CX showcases the best of modern endovascular technology with virtual reality live case


Yesterday’s CX Highlight Session on the durability of endovascular aneurysm repair (EVAR) and the National Institute for Health and Care Excellence (NICE) aortic guidelines began with a live endovascular aneurysm repair performed by Stéphan Haulon (Le Plessis-Robinson, France). The procedure was brought to CX delegates from Paris, France, with the use of virtual reality 360° video, showcasing cutting-edge technology in vascular education at CX. Tilo Kölbel (Hamburg, Germany) and Maarit Venermo (Helsinki, Finland) moderated the session, while Roger Greenhalgh chaired.
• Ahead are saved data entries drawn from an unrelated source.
Definition set_jc_state (v : Z) (x : JSON_checker) : JSON_checker :=
  mk_jc v x.(jc_depth) x.(jc_top) x.(jc_stack).
Definition set_jc_top (v : Z) (x : JSON_checker) : JSON_checker :=
  mk_jc x.(jc_state) x.(jc_depth) v x.(jc_stack).
Definition set_jc_stack (v : list Z) (x : JSON_checker) : JSON_checker :=
  mk_jc x.(jc_state) x.(jc_depth) x.(jc_top) v.

Abbreviation J := (M JSON_checker).

(** [reject] frees the checker, which is not used afterwards. *)
Definition reject : J bool := mret false.

Definition push (mode : Z) : J bool :=
  modify (fun jc => set_jc_top (jc.(jc_top) + 1) jc);;
  jc ← gets id;
  if jc.(jc_depth) <=? jc.(jc_top) then mret false else
  l ← of_option (zupdate jc.(jc_stack) jc.(jc_top) mode);
  modify (set_jc_stack l);;
  mret true.

Definition pop (mode : Z) : J bool :=
  jc ← gets id;
  if jc.(jc_top) <? 0 then mret false else
  m ← of_option (zlookup jc.(jc_stack) jc.(jc_top));
  if negb (m =? mode) then mret false else
  modify (set_jc_top (jc.(jc_top) - 1));;
  mret true.

(** The checker that [new_JSON_checker] returns. *)
Definition new_JSON_checker (depth : Z) : option JSON_checker :=
  snd <$> push MODE_DONE (mk_jc VA depth (-1) (replicate (Z.to_nat depth) 0)).

Definition set_state (st : Z) : J bool := modify (set_jc_state st);; mret true.

(** The mode on the top of the stack. *)
Definition top_mode : J Z :=
  jc ← gets id;
  of_option (zlookup jc.(jc_stack) jc.(jc_top)).

(** The actions of the transition table. *)
Definition action (next_state : Z) : J bool :=
  if next_state =? -9 then ok ← pop MODE_KEY; if negb ok then reject else set_state OK
  else if next_state =? -8 then ok ← pop MODE_OBJECT; if negb ok then reject else set_state OK
  else if next_state =? -7 then ok ← pop MODE_ARRAY; if negb ok then reject else set_state OK
  else if next_state =? -6 then ok ← push MODE_KEY; if negb ok then reject else set_state OB
  else if next_state =? -5 then ok ← push MODE_ARRAY; if negb ok then reject else set_state AR
  else if next_state =? -4 then
    m ← top_mode;
    if m =? MODE_KEY then set_state CO
    else if (m =? MODE_ARRAY) || (m =? MODE_OBJECT) || (m =? MODE_DONE) then set_state OK
    else reject
  else if next_state =? -3 then
    m ← top_mode;
    if m =? MODE_OBJECT then
      popped ← pop MODE_OBJECT;
      ok ← (if negb popped then mret false else push MODE_KEY);
      if negb ok then reject else set_state KE
    else if m =? MODE_ARRAY then set_state VA
    else reject
  else if next_state =? -2 then
    popped ← pop MODE_KEY;
    ok ← (if negb popped then mret false else push MODE_OBJECT);
    if negb ok then reject else set_state VA
  else reject.

Definition JSON_checker_char (next_char : Z) : J bool :=
  if next_char <? 0 then reject else
  next_class ← (if 128 <=? next_char then mret C_ETC else of_option (zlookup ascii_class next_char));
  if next_class <=? __ then reject else
  jc ← gets id;
  row ← of_option (zlookup state_transition_table jc.(jc_state));
  next_state ← of_option (zlookup row next_class);
  if 0 <=? next_state then set_state next_state else action next_state.

Definition JSON_checker_done : J bool :=
  jc ← gets id;
  if negb (jc.(jc_state) =? OK) then mret false else pop MODE_DONE.

(** How many bytes follow the first byte of a UTF-8 sequence; [None] when the bits
    of the count are not ended by a zero. *)
Definition utf8_expect (b : Z) : option Z :=
  let e1 := if Z.land b 32 =? 0 then 1 else 2 in
  let e2 := if negb (Z.land b 16 =? 0) && (e1 =? 2) then 3 else e1 in
  if (e2 =? 3) && negb (Z.land b 8 =? 0) then None else Some e2.

(** The loop of [checkUTF8JSON]: the values of [badjson] and [badutf] after it. *)
Fixpoint check_loop (data : list Z) (expect : Z) : J (bool * bool) :=
  match data with
  | [] => mret (false, false)
  | b :: data' =>
      ok ← JSON_checker_char b;
      if negb ok then mret (true, false)
      else if b <=? 127 then
        if negb (expect =? 0) then mret (false, true) else check_loop data' expect
      else if Z.land b 192 =? 192 then
        if negb (expect =? 0) then mret (false, true) else
        match utf8_expect b with
        | None => mret (false, true)
        | Some n => check_loop data' n
        end
      else if negb (expect =? 0) then check_loop data' (expect - 1)
      else mret (false, true)
  end.

(** What follows the loop: a space ends a number. *)
Definition check_end : J bool :=
  jc ← gets id;
  bad ← (if negb (jc.(jc_state) =? OK) then ok ← JSON_checker_char 32; mret (negb ok)
         else mret false);
  if (bad : bool) then mret false else JSON_checker_done.

Definition checkUTF8JSON (data : list Z) : option bool :=
  match new_JSON_checker (swrap 32 (Z.of_nat (length data) / 2) + 1) with
  | None => None
  | Some jc =>
      fst <$> (bad ← check_loop data 0;
               json ← (if (bad.1 : bool) then mret false else check_end);
               mret (json && negb bad.2)) jc
  end.

(** ** The grammar

    The language that the checker decides. It is not exactly JSON: it is the language of
    RFC 7159 with white space around a text, except for two kinds of numbers, for which it
    follows the transition table of the code. A point need not be followed by a digit
    ([1.] is a number here and not in JSON), and the number 0 has no exponent ([0e1] is a
    number in JSON and not here). The productions are written from left to right, as [arr_open], an
    array up to the place of its next value. *)

Module Grammar.
Definition is_ws (c : Z) : bool := (c =? 32) || (c =? 9) || (c =? 10) || (c =? 13).
Definition is_digit (c : Z) : bool := (48 <=? c) && (c <=? 57).
Definition is_hex (c : Z) : bool :=
  is_digit c || ((65 <=? c) && (c <=? 70)) || ((97 <=? c) && (c <=? 102)).
(** A character of a string that stands for itself. *)
Definition is_plain (c : Z) : bool := (32 <=? c) && negb (c =? 34) && negb (c =? 92).
(** What may follow a backslash, apart from [u] and four hexadecimal digits. *)
Definition is_escape (c : Z) : bool := bool_decide (c ∈ [34; 92; 47; 98; 102; 110; 114; 116]).

Definition ws (l : list Z) : Prop := Forall (fun c => is_ws c = true) l.
Definition digits (l : list Z) : Prop := Forall (fun c => is_digit c = true) l.

(** A digit from 1 to 9 and more digits. *)
Definition positive (l : list Z) : Prop := exists d ds, l = d :: ds /\ 49 <= d <= 57 /\ digits ds.

Definition sgn (l : list Z) : Prop := l = [] \/ l = [45].

Definition fraction (l : list Z) : Prop :=
  exists i ds, l = i ++ 46 :: ds /\ (i = [48] \/ positive i) /\ digits ds.

Definition exponent (l : list Z) : Prop :=
  l = [] \/ exists e s ds, l = e :: s ++ ds /\ (e = 101 \/ e = 69) /\
    (s = [] \/ s = [43] \/ s = [45]) /\ ds <> [] /\ digits ds.

Definition json_number (l : list Z) : Prop :=
  exists s, sgn s /\ (l = s ++ [48] \/
    exists i x, l = s ++ i ++ x /\ (positive i \/ fraction i) /\ exponent x).

Inductive str_body : list Z -> Prop :=
| sb_nil : str_body []
| sb_plain l c : str_body l -> is_plain c = true -> str_body (l ++ [c])
| sb_escape l c : str_body l -> is_escape c = true -> str_body (l ++ [92; c])
| sb_unicode l h1 h2 h3 h4 : str_body l -> is_hex h1 = true -> is_hex h2 = true ->
    is_hex h3 = true -> is_hex h4 = true -> str_body (l ++ [92; 117; h1; h2; h3; h4]).

Definition json_string (l : list Z) : Prop := exists b, l = 34 :: b ++ [34] /\ str_body b.

Definition text_true : list Z := [116; 114; 117; 101].
Definition text_false : list Z := [102; 97; 108; 115; 101].
Definition text_null : list Z := [110; 117; 108; 108].
Lemma assoc_move_bucket_run e D (Q : bool -> engine -> Prop) :
  assoc_rep e.(e_heap) e.(e_assoc) D ->
  (forall e', assoc_rep e'.(e_heap) e'.(e_assoc) D -> assoc_frame e e' ->
     remaining e'.(e_assoc) = Z.max 0 (remaining e.(e_assoc) - 1) ->
     Q (remaining e'.(e_assoc) =? 0) e') ->
  runs assoc_move_bucket e Q.
Proof.
  intros [G HG] HQ. unfold assoc_move_bucket. run. apply runs_when; intros Hx.
  - pose proof (ar_power _ _ _ _ HG) as Hp.
    destruct (ar_old _ _ _ _ HG Hx) as [Hlen Hb].
    set (a := e_assoc e) in *. set (s := (Old, a.(a_expand_bucket))).
    destruct (zlookup_lt a.(a_old_hashtable) a.(a_expand_bucket)) as [it Hit]; [lia|].
    pose proof (ar_chain _ _ _ _ HG s it Hx Hit) as Hc.
    pose proof (advance_repG _ _ _ _ HG Hx) as HG0.
    run. eapply runs_read_bucket; [exact Hit|]. run.
    assert (HGD : forall p, p ∈ G s -> p ∈ D) by (by apply (ar_home _ _ _ _ HG)).
    assert (HDD : list_to_set (G s) ∪ D ∖ list_to_set (G s) = D).
    { apply set_eq. intros p. rewrite elem_of_union, elem_of_difference.
      rewrite elem_of_list_to_set. destruct (decide (p ∈ G s)); naive_solver. }
    eapply (move_chain_run (G s) _ _ _ (D ∖ list_to_set (G s))); fold a; try done.
    + by eexists.
    + apply (ar_primary _ _ _ _ HG).
    + intros p Hin. split; [set_solver|].
      destruct (ar_key _ _ _ _ HG p (HGD _ Hin)) as (k & Hk & Hs). exists k.
      split; [done|]. apply Hs in Hin. rewrite bucket_ref_mod in Hin by done.
      unfold bucket_mod in Hin. destruct (_ && _) in Hin; [|discriminate].
      by injection Hin as ->.
    + intros p q k Hin Hq. apply (ar_uniq _ _ _ _ HG); [auto|].
      destruct Hq as [|[? _]%elem_of_difference]; auto.
    + by eapply chain_fuel_enough.
    + intros e' t Hmv Hfr Ha. rewrite HDD in Hmv.
      apply (finish_round _ (set_a_primary_hashtable t a) D); [done|done|done..|].
      destruct Hmv as [G' HG']. run.
      pose proof (ar_count _ _ _ _ HG) as Hcnt. rewrite <- Hcnt in HG'.
      destruct (remaining_advance _ _ _ _ HG Hx) as [Hrem Hrem0].
      assert (Hr1 : remaining a - 1 >= 0) by (unfold remaining; rewrite Hx; lia).
      assert (Hadv : advance (set_a_primary_hashtable t a)
                     = set_a_primary_hashtable t (advance a))
        by (unfold advance; simpl; by destruct (_ =? _)).
      replace (negb _) with (remaining (advance (set_a_primary_hashtable t a)) =? 0).
      * apply (HQ (set_e_assoc (advance (set_a_primary_hashtable t a)) e')); simpl.
        -- exists G'. rewrite <- Ha. replace (advance (e_assoc e')) with
             (set_a_hash_items (a_hash_items a) (advance (e_assoc e'))); [exact HG'|].
           rewrite Ha, Hadv. unfold advance. simpl. by destruct (_ =? _), a.
        -- eapply assoc_frame_trans; [exact Hfr|]. split; [done|by destruct e'].
        -- rewrite Hadv. fold a. change (remaining (set_a_primary_hashtable t ?b))
             with (remaining b). lia.
      * simpl. rewrite Hadv. change (remaining (set_a_primary_hashtable t ?b))
          with (remaining b). simpl.
        destruct (a_expanding (advance a)); simpl.
        -- apply Z.eqb_neq. intros ?%Hrem0. discriminate.
        -- apply Z.eqb_eq. by apply Hrem0.
  - run. rewrite Hx. simpl.
    replace true with (remaining (e_assoc e) =? 0)
      by (unfold remaining; by rewrite Hx).
    apply HQ; [by exists G|apply assoc_frame_refl|].
    unfold remaining. rewrite Hx. lia.
Qed.
(* ===== verification/Slabs.v ===== *)
(** * The slab allocator of the default engine ([slabs.c])

    Slab classes of increasing chunk size, pages carved into chunks, and the free
    list of each class; the proof that a chunk is never handed out twice and that
    the chunk of a class is large enough for what was asked. The code is built
    with [DONT_PREALLOC_SLABS] and without [USE_SYSTEM_MALLOC]. *)
From Stdlib Require Import ZArith Lia SpecFloat.
From stdpp Require Import strings gmap prelude.
From S2P Require Import Prelude Util EngineState.

#[local] Set Warnings "-clear-no-such-hyp".
#[local] Arguments replicate : simpl never.

(** ** Classes *)

Definition get_class (id : Z) : E slabclass_t :=
  s ← gets e_slabs; of_option (zlookup s.(s_slabclass) id).

Definition upd_class (id : Z) (f : slabclass_t -> slabclass_t) : E unit :=
  s ← gets e_slabs;
  c ← of_option (zlookup s.(s_slabclass) id);
  l ← of_option (zupdate s.(s_slabclass) id (f c));
  upd_slabs (set_s_slabclass l).

(** The loop of [slabs_clsid]; [res] grows up to [power_largest], so that the
    number of classes bounds the fuel. *)
Fixpoint clsid_loop (fuel : nat) (s : slabs) (size res : Z) : option Z :=
  match fuel with
  | O => None
  | S n =>
      c ← zlookup s.(s_slabclass) res;
      if c.(p_size) <? size then
        if res =? s.(s_power_largest) then Some 0 else clsid_loop n s size (res + 1)
      else Some res
  end.

Definition slabs_clsid (size : Z) : E Z :=
  s ← gets e_slabs;
  if size =? 0 then mret 0
  else of_option (clsid_loop (length s.(s_slabclass)) s size POWER_SMALLEST).

(** ** Double precision arithmetic of the growth factor *)

Definition SF_of_Z (z : Z) : spec_float := binary_normalize 53 1024 z 0 false.

(** [(unsigned int)] of a double. *)
Definition u32_of_SF (x : spec_float) : Z :=
  match x with
  | S754_finite false m e => u32 (if 0 <=? e then Zpos m * 2 ^ e else Zpos m / 2 ^ (- e))
  | S754_finite true m e => u32 (- (if 0 <=? e then Zpos m * 2 ^ e else Zpos m / 2 ^ (- e)))
  | _ => 0
  end.

(** [size <= item_size_max / factor] and [(unsigned int)(size * factor)]. *)
Definition below_limit (size limit : Z) (factor : spec_float) : bool :=
  SFleb (SF_of_Z size) (SFdiv 53 1024 (SF_of_Z limit) factor).

Definition scale (size : Z) (factor : spec_float) : Z :=
  u32_of_SF (SFmul 53 1024 (SF_of_Z size) factor).

(** [if (size % CHUNK_ALIGN_BYTES) size += CHUNK_ALIGN_BYTES - (size % CHUNK_ALIGN_BYTES)] *)
Definition align (size : Z) : Z :=
  if size mod CHUNK_ALIGN_BYTES =? 0 then size
  else size + (CHUNK_ALIGN_BYTES - size mod CHUNK_ALIGN_BYTES).

Section model.
Context `{Env}.

(** ** Memory *)

Definition my_allocate (size : Z) : E Z :=
  s ← gets e_slabs;
  ok ← (if s.(s_allocs_next) =? s.(s_allocs_size) then
          let n := s.(s_allocs_size) + 1024 in
          r ← do_realloc (n * 8);
          if (r : bool) then
            upd_slabs (fun s' => set_s_allocs_size n
              (set_s_allocs_ptrs (s'.(s_allocs_ptrs) ++ replicate 1024 NULL) s'));;
            mret true
          else mret false
        else mret true);
  if negb ok then mret NULL else
  ptr ← do_malloc size;
  when (negb (ptr =? NULL))
    (s' ← gets e_slabs;
     l ← of_option (zupdate s'.(s_allocs_ptrs) s'.(s_allocs_next) ptr);
     upd_slabs (fun s'' => set_s_allocs_next (s''.(s_allocs_next) + 1)
                  (set_s_allocs_ptrs l s'')));;
  mret ptr.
In a demonstration of the ease and durability of EVAR using best practice with available technology, Haulon successfully completed the EVAR with a branched endograft over the course of 30 minutes. CX delegates were able to watch the procedure with the use of virtual reality technology. Haulon ended the case by performing a cone beam CT scan to detect any potential endoleak with a great degree of accuracy.

Commenting on whether the choice for EVAR in this case was due to comorbidities or whether endovascular repair is standard of care, Haulon explained: “For this patient, there was no discussion—because of his significant body mass index and chronic obstructive pulmonary disease. But for a 65-year-old patient with no such issue in terms of comorbidity, there would be a discussion of EVAR versus open repair.”

Lars Lönn (Copenhagen, Denmark) noted in an overview of indications for reinterventions after EVAR that the case performed by Haulon provides an “excellent” example of modern technological standards for EVAR, using latest-generation stent grafts and cone beam CT to ensure procedural success. “Complications and techniques develop over time,” Lönn said, “producing better outcomes with new generations of stent grafts and maintained surveillance strategies.”

Other virtual reality live cases included Thomas Zeller (Bad Krozingen, Germany) performing a directional atherectomy with a drug-coated balloon in the common femoral artery, and Arne Schwindt (Münster, Germany) demonstrating a new balloonexpandable endoprosthesis in iliac lesions.